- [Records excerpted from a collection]
Lemma addSeeds_nil : addSeeds [] = emptySeedSet.
Proof. reflexivity. Qed.

(** X8.  When the two sequences share no k-mer, no seed is added, and, SeqAn
    chaining an empty seed set to an empty chain, semiGlobalAlign returns
    the empty string. *)
Theorem semiGlobalAlign_no_shared_kmer (s1 s2 : string)
    (s1Len s2Len kSize bandSize : Z) (ald : double) (s1Kmers s2Kmers : list Kmer) :
  chainSeedsGlobally emptySeedSet = [] ->
  getSeqKmers s1 s1Len kSize = Returned s1Kmers ->
  getSeqKmers s2 s2Len kSize = Returned s2Kmers ->
  (forall k1 k2 : Kmer, k1 ∈ s1Kmers -> k2 ∈ s2Kmers -> k1.1.1 <> k2.1.1) ->
  semiGlobalAlign s1 s2 s1Len s2Len kSize bandSize ald = Returned ""%string.
Proof.
  intros Hchain H1 H2 Hno. unfold semiGlobalAlign. rewrite H1, H2. simpl.
  apply getCommonLocations_nil in Hno.
  unfold seedChain_of. rewrite Hno, addSeeds_nil, Hchain. done.
Qed.

End Kmers.

Lemma semiGlobalAlign_exceptions_witness :
  let world := scripted [] (""%string, ""%string) in
  let k1 := 2 - 3 in
  let k2 := 4 - 3 in
  let result := @semiGlobalAlign world "AC" "ACGT" 2 4 3 10 (S754_zero false) in
  (k1 < 0 -> result = Thrown length_error)
  /\ (size "AC" + 1 < k1 -> forall res : string, result <> Returned res)
  /\ (0 <= k1 <= size "AC" + 1 -> k2 < 0 -> result = Thrown length_error)
  /\ (0 <= k1 <= size "AC" + 1 -> size "ACGT" + 1 < k2 ->
      forall res : string, result <> Returned res)
  /\ (0 <= k1 <= size "AC" + 1 -> 0 <= k2 <= size "ACGT" + 1 ->
      exists s1Kmers s2Kmers : list Kmer,
        getSeqKmers "AC" 2 3 = Returned s1Kmers
        /\ getSeqKmers "ACGT" 4 3 = Returned s2Kmers
        /\ result
           = Returned (@align_chain world "AC" "ACGT"
                         (@seedChain_of world (getCommonLocations s1Kmers s2Kmers))
                         10 (S754_zero false))).
Proof.
  intros world.
  apply (@semiGlobalAlign_exceptions world "AC" "ACGT" 2 4 3 10 (S754_zero false));
    vm_compute; split; congruence.
Defined.
Lemma handler_step_grows w w' : handler_step w w' -> world_grows w w'.
Proof.
  destruct 1 as [env user_data w|env login_data w|env api_data credentials w
                 |env credentials w|env file_ credentials w
                 |env request credentials w|env lesson_plan_id w].
  - unfold signup. case_bool_decide as Hsome; [apply world_grows_refl|].
    split; [|done]. intros e u Hu. exists u. split; [|apply same_account_refl].
    simpl. rewrite lookup_insert_ne; [done|]. intros <-. apply Hsome. eauto.
  - unfold login. repeat case_match; apply world_grows_refl.
  - pose proof (get_current_user_world env credentials w) as Hw.
    destruct (get_current_user env credentials w) as [[user|e] w0] eqn:Hauth;
      simpl in Hw; subst w0.
    2: { unfold validate_api_key, bind. rewrite Hauth. apply world_grows_refl. }
    rewrite (validate_api_key_cases _ _ _ _ user) by done.
    destruct (get_user_llm_chat _) as [chat|e]; [|apply world_grows_refl].
    assert (Hcall : world_grows w (add_llm_call (chat_api_key chat) "Hello" w)).
    { apply world_grows_frame; try done. by eexists. }
    destruct (llm_reply _ _); [|done].
    destruct (users_db w !! User.email user) as [u0|] eqn:Hu0; [|done].
    split; [|by split; [|split; [|eexists]]].
    intros e u Hu. simpl. destruct (decide (User.email user = e)) as [<-|Hne].
    + rewrite lookup_insert_eq. eexists. split; [done|].
      rewrite Hu0 in Hu. injection Hu as <-. apply same_account_set_api_key.
    + rewrite lookup_insert_ne by done. exists u. split; [done|apply same_account_refl].
  - unfold get_profile, bind.
    pose proof (get_current_user_world env credentials w) as Hw.
    destruct (get_current_user env credentials w) as [[user|e] w0]; simpl in Hw; subst w0;
      apply world_grows_refl.
  - apply upload_pdf_grows.
  - pose proof (get_current_user_world env credentials w) as Hw.
    destruct (get_current_user env credentials w) as [[user|e] w0] eqn:Hauth;
      simpl in Hw; subst w0.
    2: { unfold generate_lesson_plan, bind. rewrite Hauth. apply world_grows_refl. }
    rewrite (generate_lesson_plan_cases _ _ _ _ user) by done.
    destruct (get_user_llm_chat _) as [chat|e]; [|apply world_grows_refl].
    assert (Hcall : world_grows w
              (add_llm_call (chat_api_key chat) (generation_prompt request) w)).
    { apply world_grows_frame; try done. by eexists. }
    destruct (llm_reply _ _); [|done].
    destruct (db_ok env); [|done].
    apply world_grows_frame; try done; by eexists.
  - unfold download_lesson_plan, try_except, bind, find_lesson_plan,
      NamedTemporaryFile, generate_lesson_plan_pdf, modify, raise, ret.
    repeat case_match; simplify_eq; simpl;
      first [apply world_grows_refl | by apply world_grows_frame].
Qed.

(** X22: over any sequence of requests no account is lost or changed in
    anything but its API key, and the stored extraction results, the
    stored lesson plans and the record of the calls to the provider are
    only added to at the end. *)
Theorem requests_keep_what_is_stored w w' :
  rtc handler_step w w' -> world_grows w w'.
Proof.
  induction 1 as [w|w1 w2 w3 Hstep _ IH]; [apply world_grows_refl|].
  apply (world_grows_trans _ w2); [by apply handler_step_grows|done].
Qed.

End Server.

(** ** The properties on the sample inputs *)

Example split_blocks :
  PyStr.split (PyStr.LF +:+ PyStr.LF)
    ("a" +:+ PyStr.LF +:+ "b" +:+ PyStr.LF +:+ PyStr.LF +:+ PyStr.LF +:+ "c")
  = ["a" +:+ PyStr.LF +:+ "b"; PyStr.LF +:+ "c"].
Proof. reflexivity. Qed.

Example split_trailing : PyStr.split "--" "a--" = ["a"; ""].
Proof. reflexivity. Qed.

Example strip_both : PyStr.strip "  10 minutes  " = "10 minutes".
Proof. reflexivity. Qed.

Example isupper_heading : PyStr.isupper "LEARNING OBJECTIVES" = true.
Proof. reflexivity. Qed.

Example isupper_mixed : PyStr.isupper "LESSON STRUCTURE (1 hour)" = false.
Proof. reflexivity. Qed.

Example clean_response_fenced :
  clean_response (Sample.fenced Sample.text_good) = Sample.text_good.
Proof. reflexivity. Qed.

(** The sample plan: the heading block gets its bullet, the timed phase,
    which the template puts in a block of its own, comes out as a plain
    paragraph. *)
Example sample_plan_body :
  flat_map render_section
    (PyStr.split (PyStr.LF +:+ PyStr.LF) (LessonPlan.content Sample.plan))
  = [ Paragraph "LEARNING OBJECTIVES" section_heading_style;
      Paragraph "• Explain the phases of mitosis" bullet_style;
      Paragraph "LESSON STRUCTURE (1 hour)" normal_style; Spacer 1 6;
      Paragraph "Introduction/Hook (10 minutes)" normal_style; Spacer 1 6;
      Paragraph "• Show a dividing cell" bullet_style ].
Proof. reflexivity. Qed.

Lemma signup_duplicate_email_witness :
  is_Some (users_db Sample.world !! UserSignup.email Sample.ada_signup)
  /\ signup Sample.secret Sample.sha256_hexdigest Sample.hs256
       Sample.env Sample.ada_signup Sample.world
     = (Raise (HTTPException 400 "Email already registered"), Sample.world).
Proof.
  assert (H : is_Some (users_db Sample.world !! UserSignup.email Sample.ada_signup)).
  { exists Sample.ada. vm_compute. reflexivity. }
  split; [exact H|].
  exact (signup_duplicate_email Sample.secret Sample.sha256_hexdigest Sample.hs256
           Sample.env Sample.ada_signup Sample.world H).
Defined.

- [Exercise objective] From the data above, return every line from the line that has "rewrite Hu0 in" up to and including the line that has "- apply upload_pdf_grows.", exactly.

- [Written reply]
      rewrite Hu0 in Hu. injection Hu as <-. apply same_account_set_api_key.
    + rewrite lookup_insert_ne by done. exists u. split; [done|apply same_account_refl].
  - unfold get_profile, bind.
    pose proof (get_current_user_world env credentials w) as Hw.
    destruct (get_current_user env credentials w) as [[user|e] w0]; simpl in Hw; subst w0;
      apply world_grows_refl.
  - apply upload_pdf_grows.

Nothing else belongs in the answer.